In case you want to downvote this, please do me a favour and write a private message to me, suggesting how I could change this so that it stops offending you.
Please stop any feeling of wanting to compare yourself to me or anyone else, or to prove anyone's superiority or inferiority.
If you can't do this please bookmark this post and return to it some other time.
...
...
Ready?
So, here we go. If you are free from againstness and competitiveness, please be welcome to read on, and feel free to tell me how this resonates, and how different it feels inside your own head and on your own level.
Part 1. Pastures and fences
Let's imagine a vast landscape, full of vibrant greenery of various sorts.
Now, my visualization of object-level rationality is staking out territories, like small parcels of a pasture surrounded by fences.
Inside of the fences, I tend to gave more of neat grass than anything else. It's never perfect, but when I keep working on an area, it's slowly improving. If neglected, weeds will start growing back sooner or later.
Let's also imagine that the ideas and concepts I generalize as I go about my work become seeds of grass, carried by the wind.
What the work feels like, is that I'm running back and forth between object level (my pastures) and meta-level (scattering seeds).
As result of this running back and forth I'm able to stake new territories, or improve previous ones, to have better coverage and less weeds.
The progress I make in my pastures feeds back into interesting meta-level insights (more seeds carried by the wind), which in turn tend to spread to new areas even when I'm not helping with this process on purpose.
My pastures tend to concentrate in clusters, in areas that I have worked on the most.
When I have lots of action in one area, the large amounts of seeds generated (meta techniques) are more often carried to other places, and at those times I experience the most change happening in other, especially new and unexplored, areas.
However even if I can reuse some of my meta-ideas (seeds), then still to have a nice and clear territory I need to go over there, and put in the manual work of clearing it up.
As I'm getting better and more efficient at this, it becomes less work to gain new territories and improve old ones.
But there's always some amount of manual labor involved.
Part 2. Tells of epistemic high ground
Disclaimer: not using this for the Dark Side requires a considerable amount of self-honesty. I'm only posting this because I believe most of you folks reading this are advanced enough not to shoot yourself in the foot by e.g. using this in arguments.
Note: If you feel the slightest urge to flaunt your rationality level, pause and catch it. (You are welcome.) Please do not start any discussion motivated by this.
So, what clues do I tend to notice when my rationality level is going up, relative to other people?
Important note: This is not the same as "how do I notice if I'm mistaken" or "how do I know if I'm on the right path". These are things I notice after the fact, that I judge to be correlates, but they are not to be used to choose direction in learning or sorting out beliefs. I wrote the list below exactly because it is the less talked about part, and it's fun to notice things. Somehow everyone seems to have thought this is more than I meant it to be.

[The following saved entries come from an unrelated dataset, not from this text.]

(** * Bizi usage aggregation: a shallow embedding of [pb_02_bizi.py]

    The registry of per-user counters is a Python list of [UsuarioBizi]
    named tuples kept in increasing order of [id]; it is searched by
    bisection ([buscar]), extended in place ([ubicar]), filled from the
    lines of a usage file ([obtener_usos_por_usuario_from_file]) and
    partially ordered by number of uses ([ordenar]).

    Python integers are unbounded, so identifiers, counters and list
    indices are all [Z].  Exceptions are modelled by a small error monad;
    in-place mutation of the list is modelled by passing the list through. *)

From Stdlib Require Import ZArith Lia String Ascii.
From Stdlib Require Import DecimalString DecimalPos DecimalZ.
From stdpp Require Import base tactics option list list_numbers sorting.
From Equations Require Import Equations.

Local Open Scope Z_scope.

(** ** Exceptions *)

Inductive excepcion : Type :=
| IndexError
| ValueError.

Inductive resultado (A : Type) : Type :=
| Ok (a : A)
| Raise (e : excepcion).

Arguments Ok {A} a.
Arguments Raise {A} e.

Definition ligar {A B : Type} (c : resultado A) (k : A -> resultado B) : resultado B :=
  match c with
  | Ok a => k a
  | Raise e => Raise e
  end.

Notation "'let*' x ':=' c 'in' k" := (ligar c (fun x => k))
  (at level 10, x pattern, c at level 100, k at level 200).

(** ** Python list primitives, with integer indices *)

Definition len {A : Type} (l : list A) : Z := Z.of_nat (length l).

(** [l[i]]: a negative index counts from the end; outside
    [-len l <= i < len l] the access raises [IndexError]. *)
Definition getitem {A : Type} (l : list A) (i : Z) : resultado A :=
  let j := if i <? 0 then i + len l else i in
  if (0 <=? j) && (j <? len l) then
    match l !! Z.to_nat j with
    | Some x => Ok x
    | None => Raise IndexError
    end
  else Raise IndexError.
Lemma write_on_full_reports_length_witness :
  (pushMessage [x61] 1 0 filled = Done (-1) filled [] ∧
   mailslot_write 0 [x61] 1 false filled =
     Done 1 filled [Acquired 0%nat; Released 0%nat]) ∧
  ∃ r tr,
    run (replicate 257 (OpWrite 0 [x61] 1 false)) booted
      = Done (replicate 257 1) r tr ∧
    holds r 0 (replicate 256 [x61]).
Proof.
  destruct write_on_full_reports_length as [H1 H2]. split.
  - apply (H1 0%nat [x61] 1 filled
             (set_messages_count MAILSLOT_STORAGE (booted_mailslot 0)));
      reflexivity.
  - apply (H2 blank 0%nat [x61] 1);
      [vm_compute; lia | unfold MESSAGE_SIZE; lia | simpl; lia
      | apply booted_takes; vm_compute; lia].
Defined.

(** C8 (what the code does).  A write longer than [MESSAGE_SIZE] to a
    mailslot with a free slot is not turned down and not cut short:
    [pushMessage] copies [len] bytes into the slot's block of
    [MESSAGE_SIZE] bytes, and the copy runs past its end. *)
Theorem oversized_write_overruns_slot (minor : nat) (buff : list byte)
    (len : Z) (r : registry) (s : list (list byte)) :
  holds r minor s →
  Z.of_nat (length s) < MAILSLOT_STORAGE →
  MESSAGE_SIZE < len ≤ Z.of_nat (length buff) →
  pushMessage buff len minor r = Fault WriteOverrun ∧
  mailslot_write minor buff len false r = Fault WriteOverrun.
Proof.
  intros H0 Hroom Hlen.
  destruct (holds_count _ _ _ H0) as (ms & Hi & Ha & Hc).
  destruct (allocated_slot ms (messages_count ms) Ha) as (slot & Hslot & Hsz);
    [lia|].
  assert (Hp : pushMessage buff len minor r = Fault WriteOverrun).
  { unfold MESSAGE_SIZE in *.
    apply (pushMessage_overrun buff len minor r ms slot Hi); try assumption; lia. }
  split; [exact Hp|].
  rewrite mailslot_write_unfold, Hi, Hp. reflexivity.
Qed.

Lemma oversized_write_overruns_slot_witness :
  pushMessage (replicate 257 x61) 257 0 booted = Fault WriteOverrun ∧
  mailslot_write 0 (replicate 257 x61) 257 false booted = Fault WriteOverrun.
Proof.
  apply (oversized_write_overruns_slot 0 (replicate 257 x61) 257 booted []);
    [apply holds_init; vm_compute; lia | vm_compute; reflexivity
    | unfold MESSAGE_SIZE; rewrite length_replicate; lia].
Defined.

(** [filled] is a state the driver reaches: [MAILSLOT_STORAGE] pushes of
    the empty message into mailslot 0 of the booted module. *)
Lemma filled_reached :
  push_n (Z.to_nat MAILSLOT_STORAGE) [] 0 0 booted
    = Done (replicate (Z.to_nat MAILSLOT_STORAGE) 0) filled [].
Proof. reflexivity. Qed.

(** Through the file operations the order is the same: each read hands
    back the message written last, followed by a newline, and reports
    its length plus one. *)
Example abc_file_session_booted :
  ∃ r' tr,
    abc_file_session (replicate 4 x00) booted =
      Done ([1; 1; 1],
            [(2, [x63; x0a; x00; x00], 2);
             (2, [x62; x0a; x00; x00], 2);
             (2, [x61; x0a; x00; x00], 2)]) r' tr ∧
    stored r' !! 0%nat =
      Some (<[2%nat := Message (x63 :: replicate 255 x00) 1]>
              (<[1%nat := Message (x62 :: replicate 255 x00) 1]>
                 (<[0%nat := Message (x61 :: replicate 255 x00) 1]>
                    (init_messages blank 0))), 0).
Proof. eexists _, _. split; reflexivity. Qed.

(** * Further properties of the driver *)

(** ** Every way a module facility returns *)

Lemma pushMessage_cases buff n i r v r' tr :
  pushMessage buff n i r = Done v r' tr →
  tr = [] ∧
  ∃ ms, instances r !! i = Some ms ∧
    ((v = -1 ∧ r' = r ∧ messages_count ms = MAILSLOT_STORAGE) ∨
     (v = 0 ∧ messages_count ms ≠ MAILSLOT_STORAGE ∧
      0 ≤ messages_count ms ∧
      ∃ slot, messages ms !! Z.to_nat (messages_count ms) = Some slot ∧
        n ≤ Z.of_nat (length buff) ∧ n ≤ Z.of_nat (length (content slot)) ∧
        terminated (take (Z.to_nat n) buff ++
                    drop (Z.to_nat n) (content slot)) ∧
        r' = {| instances :=
                  <[i := {| opened := opened ms;
                            messages :=
                              <[Z.to_nat (messages_count ms) :=
                                  Message (take (Z.to_nat n) buff ++
                                           drop (Z.to_nat n) (content slot)) n]>
                                (messages ms);
                            messages_count := wrap_int (messages_count ms + 1) |}]>
                    (instances r);
                instances_count := instances_count r |})).
Proof.
  unfold pushMessage. kunfold. intros H.
  destruct (instances r !! i) as [ms|] eqn:Hi; [|discriminate].
  destruct (Z.eqb_spec (messages_count ms) MAILSLOT_STORAGE) as [Hc|Hc].
  - injection H as <- <- <-. split; [reflexivity|]. exists ms. auto.
  - unfold slot_at in H.
    destruct (Z.ltb_spec (messages_count ms) 0) as [Hneg|Hpos]; [discriminate|].
    destruct (messages ms !! Z.to_nat (messages_count ms)) as [slot|] eqn:Hs;
      [|discriminate].
    unfold memcpy in H.
    destruct (Z.ltb_spec (Z.of_nat (length buff)) n) as [Hb|Hb]; [discriminate|].
    destruct (Z.ltb_spec (Z.of_nat (length (content slot))) n) as [Hd|Hd];
      [discriminate|].
    destruct (printk_s _) as [u|] eqn:Hk; [|discriminate].
    apply printk_s_Ok in Hk.
    injection H as <- <- <-. split; [reflexivity|]. exists ms.
    split; [reflexivity|]. right. split_and!; try done. exists slot. auto.
Qed.
(** * migrate_db.py: de-identifying migration of a PostgreSQL database

    A shallow embedding of [src/code/migrate_db.py] and the properties of
    its row redactor ([redact]), its subprocess wrapper ([call_process])
    and its orchestration ([migrate_db]).

    Python values are an inductive type, tuples and lists are Rocq lists,
    a Python [int] used as an index is a [Z] (negative indices count from
    the end, as in Python), exceptions are a constructor of [result], and
    the effects of the script (printing, spawning processes, database
    sessions) are threaded through an explicit [state]. *)

From Stdlib Require Import ZArith Lia.
From Stdlib.Strings Require Import Byte Ascii.
From stdpp Require Import base list strings.

Local Open Scope Z_scope.

(** ** Python values and exceptions *)

(** The column values a psycopg2 row may carry. *)
Inductive value : Type :=
  | VNone
  | VBool (b : bool)
  | VInt (n : Z)
  | VStr (s : string).

Definition value_eqb (a b : value) : bool :=
  match a, b with
  | VNone, VNone => true
  | VBool x, VBool y => Bool.eqb x y
  | VInt x, VInt y => Z.eqb x y
  | VStr x, VStr y => String.eqb x y
  | _, _ => false
  end.

(** A SQL table row: the tuple psycopg2's [fetchall] returns. *)
Abbreviation sqlrow := (list value).

(** The exceptions the script can raise. [SystemExit] is what [sys.exit]
    raises; [DatabaseError] stands for every [psycopg2.Error]. *)
Inductive exn : Type :=
  | IndexError
  | UnboundLocalError (name : string)
  | ValueError
  | TypeError
  | OSError
  | DatabaseError
  | SystemExit (code : Z).

Inductive result (A : Type) : Type :=
  | Ok (a : A)
  | Raise (e : exn).
Arguments Ok {A} a.
Arguments Raise {A} e.

Definition is_ok {A} (r : result A) : bool :=
  match r with Ok _ => true | Raise _ => false end.

(** Sequencing of calls that may raise. *)
#[global] Instance result_ret : MRet result := @Ok.
#[global] Instance result_bind : MBind result := fun A B f r =>
  match r with
  | Ok a => f a
  | Raise e => Raise e
  end.

(** ** The row redactor *)

Module Redactor.

(** The string literal ['REDACTED']. *)
Definition REDACTED : value := VStr "REDACTED".

(** Python's resolution of a list index [i] against a list of length
    [len]: [0 <= i < len] is itself, [-len <= i < 0] counts from the end,
    anything else is out of range. *)
Definition py_index (len : nat) (i : Z) : option nat :=
  if (0 <=? i) && (i <? Z.of_nat len) then Some (Z.to_nat i)
  else if (- Z.of_nat len <=? i) && (i <? 0) then Some (Z.to_nat (Z.of_nat len + i))
  else None.

(** [l[i] = v] on a Python list: [IndexError] when [i] is out of range. *)
Definition list_setitem (l : list value) (i : Z) (v : value) : result (list value) :=
  match py_index (length l) i with
  | Some k => Ok (<[k := v]> l)
  | None => Raise IndexError
  end.

(** [for i in columns: new_row[i] = 'REDACTED'] *)
Fixpoint redact_loop (new_row : list value) (columns : list Z) : result (list value) :=
  match columns with
  | [] => Ok new_row
  | i :: rest =>
      match list_setitem new_row i REDACTED with
      | Ok new_row' => redact_loop new_row' rest
      | Raise e => Raise e
      end
  end.

(** [redact(row, *columns)]: [list(row)] and [tuple(new_row)] copy the
    elements, so on the level of element sequences they are the identity. *)
Definition redact (row : sqlrow) (columns : list Z) : result sqlrow :=
  let new_row := row in
  match redact_loop new_row columns with
  | Ok new_row => Ok new_row
  | Raise e => Raise e
  end.

(** *** The same function over an object store

    To speak about mutation the sequence objects are placed in a store:
    a location holds a tuple (immutable) or a list (mutable). [redact]
    allocates the list [list(row)], assigns into it, and allocates the
    tuple it returns. *)

Inductive obj : Type :=
  | OTuple (elems : list value)
  | OList (elems : list value).

Definition elems_of (o : obj) : list value :=
  match o with OTuple l => l | OList l => l end.

Abbreviation loc := nat.
Abbreviation store := (list obj).

Definition alloc (h : store) (o : obj) : store * loc := (h ++ [o], length h).

(** [x[i] = v] for the object at [x]: tuples do not support assignment
    (the script never tries); lists follow [list_setitem]. *)
Definition store_setitem (h : store) (x : loc) (i : Z) (v : value) : result store :=
  match h !! x with
  | Some (OList l) =>
      match list_setitem l i v with
      | Ok l' => Ok (<[x := OList l']> h)
      | Raise e => Raise e
      end
  | _ => Raise TypeError
  end.
(** * A shallow embedding of the [fsm] package (machine.go, event.go,
      transition.go) and the properties of its transition engine.

    Scope of the model.

    - Go strings are byte strings; they are Rocq [string]s.
    - The two mutexes of [Machine] are not modelled: every operation is taken
      as one atomic step of a sequential caller.
    - A [Callback] is user code that receives the pointer [e *Event]. It is
      modelled by what it does to the object behind that pointer: a function
      from the context before the call to the context after it. The
      [Machine] back-pointer of the context is left out: callbacks that call
      back into the machine, or that keep state of their own, are outside the
      model.
    - Go iterates a map in an order chosen by the runtime. Every operation
      that ranges over a map takes that order as an argument.
    - The field [calls] of [Machine] is ghost state: it records, in order,
      every callback invocation the engine makes. *)

From Stdlib Require Import Ascii String.
From stdpp Require Import gmap strings list fin_maps.

Set Warnings "-register-all".

Open Scope string_scope.

(** ** Errors *)

(** Modelled from the spec: the error types of the package (its errors.go is
    not among the sources). One constructor per entry of the error taxonomy,
    with the fields the engine fills in; [UserError] stands for any error
    value of another package. A Go [error] that may be nil is an
    [option error]. *)
Inductive error : Type :=
| UserError (msg : string)
| InTransitionError (Event : string)
| InvalidEventError (Event State : string)
| UnknownEventError (Event : string)
| NotInTransitionError
| CanceledError (Err : option error)
| NoTransitionError (Err : option error)
| AsyncError (Err : option error)
| InternalError.

(** ** event.go *)

Record Event : Type := mkEvent {
  Event_Event : string;
  Event_Src : string;
  Event_Dst : string;
  Event_Err : option error;
  Event_Args : list string;
  Event_canceled : bool;
  Event_async : bool
}.

(** [func (e *Event) Cancel(err ...error)] *)
Definition Event_Cancel (err : list error) (e : Event) : Event :=
  let e := mkEvent (Event_Event e) (Event_Src e) (Event_Dst e) (Event_Err e)
                   (Event_Args e) true (Event_async e) in
  match err with
  | err0 :: _ =>
      mkEvent (Event_Event e) (Event_Src e) (Event_Dst e) (Some err0)
              (Event_Args e) (Event_canceled e) (Event_async e)
  | [] => e
  end.

(** [func (e *Event) Async()] *)
Definition Event_Async (e : Event) : Event :=
  mkEvent (Event_Event e) (Event_Src e) (Event_Dst e) (Event_Err e)
          (Event_Args e) (Event_canceled e) true.

Record eKey : Type := mk_eKey { eKey_event : string; eKey_src : string }.

#[global] Instance eKey_eq_dec : EqDecision eKey.
Proof. solve_decision. Defined.

#[global] Instance eKey_countable : Countable eKey.
Proof.
  refine (inj_countable' (fun k => (eKey_event k, eKey_src k))
                         (fun p => mk_eKey p.1 p.2) _).
  by intros [].
Defined.

(** ** machine.go: types *)

Inductive callbackType : Type :=
| callbackNone
| callbackBeforeEvent
| callbackLeaveState
| callbackEnterState
| callbackAfterEvent.

#[global] Instance callbackType_eq_dec : EqDecision callbackType.
Proof. solve_decision. Defined.

(** The constants are [iota] values 0 to 4. *)
Definition callbackType_to_nat (t : callbackType) : nat :=
  match t with
  | callbackNone => 0
  | callbackBeforeEvent => 1
  | callbackLeaveState => 2
  | callbackEnterState => 3
  | callbackAfterEvent => 4
  end.

Definition callbackType_of_nat (n : nat) : callbackType :=
  match n with
  | 0 => callbackNone
  | 1 => callbackBeforeEvent
  | 2 => callbackLeaveState
  | 3 => callbackEnterState
  | _ => callbackAfterEvent
  end.

#[global] Instance callbackType_countable : Countable callbackType.
Proof.
  refine (inj_countable' callbackType_to_nat callbackType_of_nat _).
  by intros [].
Defined.

Record cKey : Type := mk_cKey { cKey_target : string; cKey_callbackType : callbackType }.

#[global] Instance cKey_eq_dec : EqDecision cKey.
Proof. solve_decision. Defined.

#[global] Instance cKey_countable : Countable cKey.
Proof.
  refine (inj_countable' (fun k => (cKey_target k, cKey_callbackType k))
                         (fun p => mk_cKey p.1 p.2) _).
  by intros [].
Defined.

Record EventDesc : Type := mkEventDesc {
  EventDesc_Name : string;
  EventDesc_Src : list string;
  EventDesc_Dst : string
}.

(** [type Callback func(event *Event)] *)
Abbreviation Callback := (Event -> Event).

(** The closure stored in [m.transition]. The source has one closure only
    (machine.go, lines 183 to 190); it captures [dst] and the pointer [e]. *)
Record Pending : Type := mkPending { Pending_dst : string; Pending_e : Event }.

(** One callback invocation: the key it was found under and the context as
    the callback left it. *)
Record Call : Type := mkCall { Call_key : cKey; Call_after : Event }.

Record Machine : Type := mkMachine {
  current : string;
  transitions : gmap eKey string;
  callbacks : gmap cKey Callback;
  transition : option Pending;
  calls : list Call
}.

Definition set_current (s : string) (m : Machine) : Machine :=
  mkMachine s (transitions m) (callbacks m) (transition m) (calls m).

Definition set_transition (t : option Pending) (m : Machine) : Machine :=
  mkMachine (current m) (transitions m) (callbacks m) t (calls m).

Definition set_calls (l : list Call) (m : Machine) : Machine :=
  mkMachine (current m) (transitions m) (callbacks m) (transition m) l.

(** ** The Go library functions [strings.HasPrefix] and [strings.Trim] *)

Definition HasPrefix (s pre : string) : bool := String.prefix pre s.

Definition inCutset (cutset : string) (c : ascii) : bool :=
  existsb (Ascii.eqb c) (list_ascii_of_string cutset).

Fixpoint trimLeft (cutset : string) (s : list ascii) : list ascii :=
  match s with
  | [] => []
  | c :: s' => if inCutset cutset c then trimLeft cutset s' else s
  end.

Definition trimRight (cutset : string) (s : list ascii) : list ascii :=
  rev (trimLeft cutset (rev s)).

(** [strings.Trim(s, cutset)]: [s] without the leading and trailing
    characters that occur in [cutset]. The cutsets of this package are
    ASCII, for which Go trims byte by byte. *)
Definition Trim (s cutset : string) : string :=
  string_of_list_ascii
    (trimLeft cutset (trimRight cutset (list_ascii_of_string s))).

(** ** machine.go: [NewMachine] *)

(** The tables built by the first loop of [NewMachine] (lines 37 to 46):
    [m.transitions], [allEvents] and [allStatus]. The two [map[string]bool]
    are only ever tested for membership; they are sets here. *)
Record Tables : Type := mkTables {
  Tables_transitions : gmap eKey string;
  allEvents : gset string;
  allStatus : gset string
}.

Definition addSrc (e : EventDesc) (t : Tables) (src : string) : Tables :=
  mkTables (<[mk_eKey (EventDesc_Name e) src := EventDesc_Dst e]> (Tables_transitions t))
           (allEvents t)
           ({[EventDesc_Dst e]} ∪ ({[src]} ∪ allStatus t)).

Definition addEvent (t : Tables) (e : EventDesc) : Tables :=
  let t := foldl (addSrc e) t (EventDesc_Src e) in
  mkTables (Tables_transitions t) ({[EventDesc_Name e]} ∪ allEvents t) (allStatus t).

Definition buildTables (events : list EventDesc) : Tables :=
  foldl addEvent (mkTables ∅ ∅ ∅) events.

(** The [switch] of lines 51 to 89: the key a callback name resolves to;
    [callbackNone] when nothing matched. *)
Definition resolve (t : Tables) (name : string) : cKey :=
  if HasPrefix name "before_" then
    let target := Trim name "before_" in
    if String.eqb target "event" then mk_cKey target callbackBeforeEvent
    else if bool_decide (target ∈ allEvents t) then mk_cKey target callbackBeforeEvent
    else mk_cKey target callbackNone
  else if HasPrefix name "leave_" then
    let target := Trim name "leave_" in
    if String.eqb target "state" then mk_cKey target callbackLeaveState
    else if bool_decide (target ∈ allStatus t) then mk_cKey target callbackLeaveState
    else mk_cKey target callbackNone
  else if HasPrefix name "enter_" then
    let target := Trim name "enter_" in
    if String.eqb target "state" then mk_cKey target callbackEnterState
    else if bool_decide (target ∈ allStatus t) then mk_cKey target callbackEnterState
    else mk_cKey target callbackNone
  else if HasPrefix name "after_" then
    let target := Trim name "after_" in
    if String.eqb target "event" then mk_cKey target callbackAfterEvent
    else if bool_decide (target ∈ allEvents t) then mk_cKey target callbackAfterEvent
    else mk_cKey target callbackNone
  else
    let target := name in
    if bool_decide (target ∈ allStatus t) then mk_cKey target callbackEnterState
    else if bool_decide (target ∈ allEvents t) then mk_cKey target callbackAfterEvent
    else mk_cKey target callbackNone.

(** Lines 90 to 92. *)
Definition register (t : Tables) (cbs : gmap cKey Callback)
    (entry : string * Callback) : gmap cKey Callback :=
  let k := resolve t entry.1 in
  if bool_decide (cKey_callbackType k ≠ callbackNone) then <[k := entry.2]> cbs else cbs.

(** [callbacks] is the Go map [Callbacks], listed in the order the [range]
    of line 50 visits it. *)
Definition NewMachine (initialState : string) (events : list EventDesc)
    (callbacks : list (string * Callback)) : Machine :=
  let t := buildTables events in
  mkMachine initialState (Tables_transitions t) (foldl (register t) ∅ callbacks) None [].

(** ** A state monad over the machine *)

Definition M (A : Type) : Type := Machine -> A * Machine.

Definition ret {A} (a : A) : M A := fun m => (a, m).

Definition bind {A B} (c : M A) (k : A -> M B) : M B :=
  fun m => let (a, m') := c m in k a m'.

Definition get : M Machine := fun m => (m, m).

Definition modify (f : Machine -> Machine) : M unit := fun m => (tt, f m).

Notation "'let*' x := c 'in' k" := (bind c (fun x => k))
  (at level 10, x name, c at level 100, k at level 200, only parsing).

(** ** machine.go: the methods *)

(** [x == nil] *)
Definition isNil {A} (x : option A) : bool :=
  match x with
  | None => true
  | Some _ => false
  end.

Definition Machine_Current : M string := let* m := get in ret (current m).

Definition Machine_Is (state : string) : M bool :=
  let* c := Machine_Current in ret (String.eqb state c).

Definition Machine_SetState (state : string) : M unit := modify (set_current state).

Definition Machine_Can (event : string) : M bool :=
  let* m := get in
  let ok := bool_decide (is_Some (transitions m !! mk_eKey event (current m))) in
  ret (ok && isNil (transition m)).

(** [order]: the keys of [m.transitions] as the [range] of line 131 yields
    them. *)
Definition Machine_AvailableTransitions (order : list eKey) : M (list string) :=
  let* m := get in
  ret (foldl (fun transitions key =>
                if String.eqb (eKey_src key) (current m)
                then (transitions ++ [eKey_event key])%list else transitions)
             [] order).

Definition Machine_Cannot (event : string) : M bool :=
  let* b := Machine_Can event in ret (negb b).

(** ** machine.go: the callback phases *)

(** [fn(e)]: run the callback found under [k]. The object behind [e] is
    updated in place; while a closure is pending it holds the same pointer, so
    the write is seen through [m.transition] as well. *)
Definition call (k : cKey) (fn : Callback) (e : Event) : M Event :=
  let e' := fn e in
  let* _ := modify (fun m =>
    set_calls (calls m ++ [mkCall k e'])%list
      (set_transition ((fun p => mkPending (Pending_dst p) e') <$> transition m) m)) in
  ret e'.

(** One block [if fn, ok := m.callbacks[k]; ok { fn(e); ... return ... }]:
    [check] is the test made on the context after the callback, and yields
    the error the block returns with, if any. *)
Definition block (k : cKey) (check : Event -> option error) (e : Event)
    : M (Event * option error) :=
  let* m := get in
  match callbacks m !! k with
  | Some fn => let* e := call k fn e in ret (e, check e)
  | None => ret (e, None)
  end.

(** [if e.canceled { return CanceledError{e.Err} }] *)
Definition ifCanceled (e : Event) : option error :=
  if Event_canceled e then Some (CanceledError (Event_Err e)) else None.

Edit: check Viliam's comment for some concrete examples that make this list better.
In a particular field:
- My language becomes more precise. Where others use one word, I now use two, or six.
- I see more confusion all around.
- Polarization in my evaluations increases. E.g. two sensible sounding ideas become one great idea and one stupid idea.
- I start getting strong impulses that tell me to educate people who I now see are clearly confused, and could be saved from their mistake in one minute if I could tell them what I know... (spoiler alert, this doesn't work).
Rationality level in general:
- I stop having problems in my life that seem to be common all around, and that I used to have in the past.
- I forget how it is to have certain problems, and I need to remind myself constantly that what seems easy to me is not easy for everyone.
- Writings of other people move forward on the path from intimidating to insightful to sensible to confused to pitiful.
- I start to intuitively discriminate between rationality levels of more people above me.
- Intuitively judging someone's level requires less and less data, from reading a book to reading ten articles to reading one article.
Important note: although I am aware that my mind automatically estimates rationality levels of various people, I very strongly discourage anyone (including myself) from ever publishing such scores/lists/rankings. If you ever have an urge to do this, especially in public, think twice, and then think again, and then shut up. The same applies to ever telling your estimates to the people in question.
Note: Growth mindset!
Now let's briefly return to the post I started out replying to. Gram_Stone suggested that:
You might say that one possible statement of the problem of human rationality is obtaining a complete understanding of the algorithm implicit in the physical structure of our brains that allows us to generate such new and improved rules.
Now after everything I've seen until now, my intuition suggests Gram_Stone's idealized method wouldn't work from inside a human brain.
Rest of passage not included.